■ Exercise description ■
Each line of the listing that contains "Fixpoint" should be found and copied.

■ Input material ■
(* ===== verification/Manager.v ===== *)
(** The shape manager: the type [Manager] and its methods in
    [src/internal/shapes/manager.go].

    A method that takes the lock runs to its end before another one starts,
    so it is one transition of the state.  The clock is read where the code
    reads it: every reading is an argument, in nanoseconds.  A method returns
    the manager it leaves and its results.  [WaitForChange] gives up the lock
    while it waits; its three phases are here and their interleaving is in
    Waiting.v. *)

From Stdlib Require Import Ascii String ZArith NArith Lia.
From S2P Require Import Prelude GoValue Offset ShapeTypes Diff Storage Persist.

#[local] Set Warnings "-clear-no-such-hyp".



(** * Definitions *)

Inductive ManagerError : Type :=
| ErrShapeNotFound
| ErrShapeDeleted
| ErrOffsetOutOfRange
| ErrStore (message : string)
| ErrContext.

Definition zero_state : State :=
  mkState "" "" zero_definition ∅ [] [] ∅ "" 0 0 false.

Section manager.
Context {S : Type} {store_ops : Store S}.

(** [mgr_closed] holds the channels that were closed. *)
Record Manager : Type := mkManager {
  mgr_store : S;
  mgr_byHandle : gmap string State;
  mgr_byHash : gmap string string;
  mgr_byRelation : gmap string (gset string);
  mgr_generation : Z;
  mgr_waiters : gmap string (list nat);
  mgr_closed : gset nat
}.

Definition set_store (s : S) (m : Manager) : Manager :=
  mkManager s (mgr_byHandle m) (mgr_byHash m) (mgr_byRelation m) (mgr_generation m) (mgr_waiters m) (mgr_closed m).
Definition set_byHandle (x : gmap string State) (m : Manager) : Manager :=
  mkManager (mgr_store m) x (mgr_byHash m) (mgr_byRelation m) (mgr_generation m) (mgr_waiters m) (mgr_closed m).
Definition set_byHash (x : gmap string string) (m : Manager) : Manager :=
  mkManager (mgr_store m) (mgr_byHandle m) x (mgr_byRelation m) (mgr_generation m) (mgr_waiters m) (mgr_closed m).
Definition set_byRelation (x : gmap string (gset string)) (m : Manager) : Manager :=
  mkManager (mgr_store m) (mgr_byHandle m) (mgr_byHash m) x (mgr_generation m) (mgr_waiters m) (mgr_closed m).
Definition set_generation (g : Z) (m : Manager) : Manager :=
  mkManager (mgr_store m) (mgr_byHandle m) (mgr_byHash m) (mgr_byRelation m) g (mgr_waiters m) (mgr_closed m).
Definition set_waiters (w : gmap string (list nat)) (c : gset nat) (m : Manager) : Manager :=
  mkManager (mgr_store m) (mgr_byHandle m) (mgr_byHash m) (mgr_byRelation m) (mgr_generation m) w c.

(** ** The indices *)

Definition put_state (h : string) (st : State) (m : Manager) : Manager :=
  set_byHandle (<[h := st]> (mgr_byHandle m)) m.
Definition put_hash (hash h : string) (m : Manager) : Manager :=
  set_byHash (<[hash := h]> (mgr_byHash m)) m.
Definition delete_hash (hash : string) (m : Manager) : Manager :=
  set_byHash (delete hash (mgr_byHash m)) m.

(** The handles listed under a relation key. *)
Definition related (key : string) (m : Manager) : gset string :=
  default ∅ (mgr_byRelation m !! key).

Definition addRelationLocked (relation : Relation) (h : string) (m : Manager) : Manager :=
  let key := relationKey relation in
  set_byRelation (<[key := {[h]} ∪ related key m]> (mgr_byRelation m)) m.

Definition removeRelationLocked (relation : Relation) (h : string) (m : Manager) : Manager :=
  let key := relationKey relation in
  let handles := related key m in
  if decide (handles = ∅) then m
  else
    let handles := handles ∖ {[h]} in
    if decide (handles = ∅) then set_byRelation (delete key (mgr_byRelation m)) m
    else set_byRelation (<[key := handles]> (mgr_byRelation m)) m.

(** Closing a channel twice panics: Waiting.v proves it never happens. *)
Definition notifyLocked (h : string) (m : Manager) : Manager :=
  match mgr_waiters m !! h with
  | None | Some [] => m
  | Some waiters => set_waiters (delete h (mgr_waiters m)) (list_to_set waiters ∪ mgr_closed m) m
  end.

(** The first occurrence is removed. *)
Fixpoint remove_first (x : nat) (l : list nat) : list nat :=
  match l with
  | [] => []
  | y :: l' => if decide (y = x) then l' else y :: remove_first x l'
  end.

Definition removeWaiter (h : string) (waiter : nat) (m : Manager) : Manager :=
  match remove_first waiter (default [] (mgr_waiters m !! h)) with
  | [] => set_waiters (delete h (mgr_waiters m)) (mgr_closed m) m
  | waiters => set_waiters (<[h := waiters]> (mgr_waiters m)) (mgr_closed m) m
  end.

Definition persistStateLocked (st : State) (m : Manager) : Manager * option string :=
  let '(s, err) := SaveShape (marshalState st) (mgr_store m) in (set_store s m, err).

(** ** Creating and replacing shapes *)

(** [hash[:10] + "-" + strconv.FormatInt(now.UnixMicro(), 10)]. *)
Definition new_handle (hash : string) (now : Z) : string :=
  take_bytes 10 hash +:+ "-" +:+ format_Z (now / 1000).

Definition snapshot_messages (h : string) (def : Definition_) (snapshot : SnapshotResult) : list Message :=
  decorateDependentSnapshotMessages h def (buildSnapshotMessages def snapshot).

Definition replaced_state (existing : State) (def : Definition_) (snapshot : SnapshotResult)
    (currentOffset : string) (now : Z) : State :=
  mkState (st_Handle existing) (st_Hash existing) def (cloneSchema (snap_Schema snapshot))
    (snapshot_messages (st_Handle existing) def snapshot) []
    (materializedRows (snap_Schema snapshot) (snap_Rows snapshot)) currentOffset now
    (st_Generation existing) false.

Definition created_state (h hash : string) (def : Definition_) (snapshot : SnapshotResult)
    (currentOffset : string) (now generation : Z) : State :=
  mkState h hash def (cloneSchema (snap_Schema snapshot)) (snapshot_messages h def snapshot) []
    (materializedRows (snap_Schema snapshot) (snap_Rows snapshot)) currentOffset now generation false.

(** Both creations end alike: the generation counts up, the state is saved,
    and on success it enters the indices. *)
Definition create_state (st : State) (m : Manager) : Manager * result ManagerError State :=
  let m := set_generation (wrapu64 (mgr_generation m + 1)) m in
  match persistStateLocked st m with
  | (m, Some e) => (set_generation (wrapu64 (mgr_generation m - 1)) m, Err (ErrStore e))
  | (m, None) =>
      (addRelationLocked (def_Relation (st_Definition st)) (st_Handle st)
        (put_hash (st_Hash st) (st_Handle st) (put_state (st_Handle st) st m)), Ok st)
  end.

Definition UpsertSnapshotAtOffset (def : Definition_) (snapshot : SnapshotResult) (currentOffset : string)
    (now : Z) (m : Manager) : Manager * result ManagerError State :=
  let hash := definition_hash def in
  match mgr_byHash m !! hash with
  | Some h =>
      let existing := default zero_state (mgr_byHandle m !! h) in
      let updated := replaced_state existing def snapshot currentOffset now in
      match persistStateLocked updated m with
      | (m, Some e) => (m, Err (ErrStore e))
      | (m, None) =>
          let m := removeRelationLocked (def_Relation (st_Definition existing)) h m in
          let m := put_hash hash h (put_state h updated m) in
          (notifyLocked h (addRelationLocked (def_Relation def) h m), Ok updated)
      end
  | None =>
      create_state (created_state (new_handle hash now) hash def snapshot currentOffset now
        (wrapu64 (mgr_generation m + 1))) m
  end.

Definition UpsertSnapshot (def : Definition_) (snapshot : SnapshotResult) (now : Z) (m : Manager) :
    Manager * result ManagerError State :=
  UpsertSnapshotAtOffset def snapshot InitialOffset now m.

Definition touched (st : State) (now : Z) : State :=
  mkState (st_Handle st) (st_Hash st) (st_Definition st) (st_Schema st) (st_Snapshot st) (st_Changes st)
    (st_Materialized st) (st_CurrentOffset st) now (st_Generation st) (st_Deleted st).

Definition empty_state (h hash : string) (def : Definition_) (now generation : Z) : State :=
  mkState h hash def ∅ [] [] ∅ InitialOffset now generation false.

(** The clock is read twice when the shape is created. *)
Definition LookupOrCreateDefinition (def : Definition_) (now1 now2 : Z) (m : Manager) :
    Manager * result ManagerError State :=
  let hash := definition_hash def in
  match mgr_byHash m !! hash with
  | Some h =>
      let st := touched (default zero_state (mgr_byHandle m !! h)) now1 in
      match persistStateLocked st m with
      | (m, Some e) => (m, Err (ErrStore e))
      | (m, None) => (put_state h st m, Ok st)
      end
  | None =>
      create_state (empty_state (new_handle hash now1) hash def now2 (wrapu64 (mgr_generation m + 1))) m
  end.

(** ** Lookups *)

Definition LookupByHandle (h : string) (m : Manager) : option State :=
  match mgr_byHandle m !! h with
  | Some st => if st_Deleted st then None else Some st
  | None => None
  end.

Definition LookupByDefinition (def : Definition_) (m : Manager) : option State :=
  match mgr_byHash m !! definition_hash def with
  | Some h => LookupByHandle h m
  | None => None
  end.

Definition handle_le (a b : State) : Prop := String.le (st_Handle a) (st_Handle b).

#[export] Instance handle_le_dec : RelDecision handle_le.
Proof. intros a b. unfold handle_le. apply _. Defined.

Definition sort_states (l : list State) : list State := merge_sort handle_le l.

Definition is_active (st : State) : bool := negb (st_Deleted st).

Definition ActiveByRelation (relation : Relation) (m : Manager) : list State :=
  sort_states (filter (fun st => is_active st = true)
    (omap (fun h => mgr_byHandle m !! h) (elements (related (relationKey relation) m)))).

Definition ActiveStates (m : Manager) : list State :=
  sort_states (filter (fun st => is_active st = true) (map_to_list (mgr_byHandle m)).*2).

Definition Count (m : Manager) : nat := size (mgr_byHandle m).

(** ** Deletion *)

Definition deleted_state (st : State) (now : Z) : State :=
  mkState (st_Handle st) (st_Hash st) (st_Definition st) (st_Schema st) (st_Snapshot st) (st_Changes st)
    (st_Materialized st) (st_CurrentOffset st) now (st_Generation st) true.

Definition Delete (h : string) (now : Z) (m : Manager) : Manager * result ManagerError bool :=
  match mgr_byHandle m !! h with
  | None => (m, Ok false)
  | Some st =>
      let updated := deleted_state st now in
      match persistStateLocked updated m with
      | (m, Some e) => (m, Err (ErrStore e))
      | (m, None) =>
          let m := removeRelationLocked (def_Relation (st_Definition st)) h (delete_hash (st_Hash st) m) in
          (notifyLocked h (put_state h updated m), Ok true)
      end
  end.

(** The first loop of [InvalidateByRelation]: the states it saved, or the
    error it stopped at.  [clock n] is the [n]-th reading of the clock. *)
Fixpoint invalidate_save (handles : list string) (clock : nat -> Z) (n : nat) (updated : gmap string State)
    (m : Manager) : Manager * result ManagerError (gmap string State) :=
  match handles with
  | [] => (m, Ok updated)
  | h :: rest =>
      match mgr_byHandle m !! h with
      | Some st =>
          if st_Deleted st then invalidate_save rest clock n updated m
          else
            let u := deleted_state st (clock n) in
            match persistStateLocked u m with
            | (m, Some e) => (m, Err (ErrStore e))
            | (m, None) => invalidate_save rest clock (n + 1) (<[h := u]> updated) m
            end
      | None => invalidate_save rest clock n updated m
      end
  end.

■ Task result ■
Fixpoint remove_first (x : nat) (l : list nat) : list nat :=
Fixpoint invalidate_save (handles : list string) (clock : nat -> Z) (n : nat) (updated : gmap string State)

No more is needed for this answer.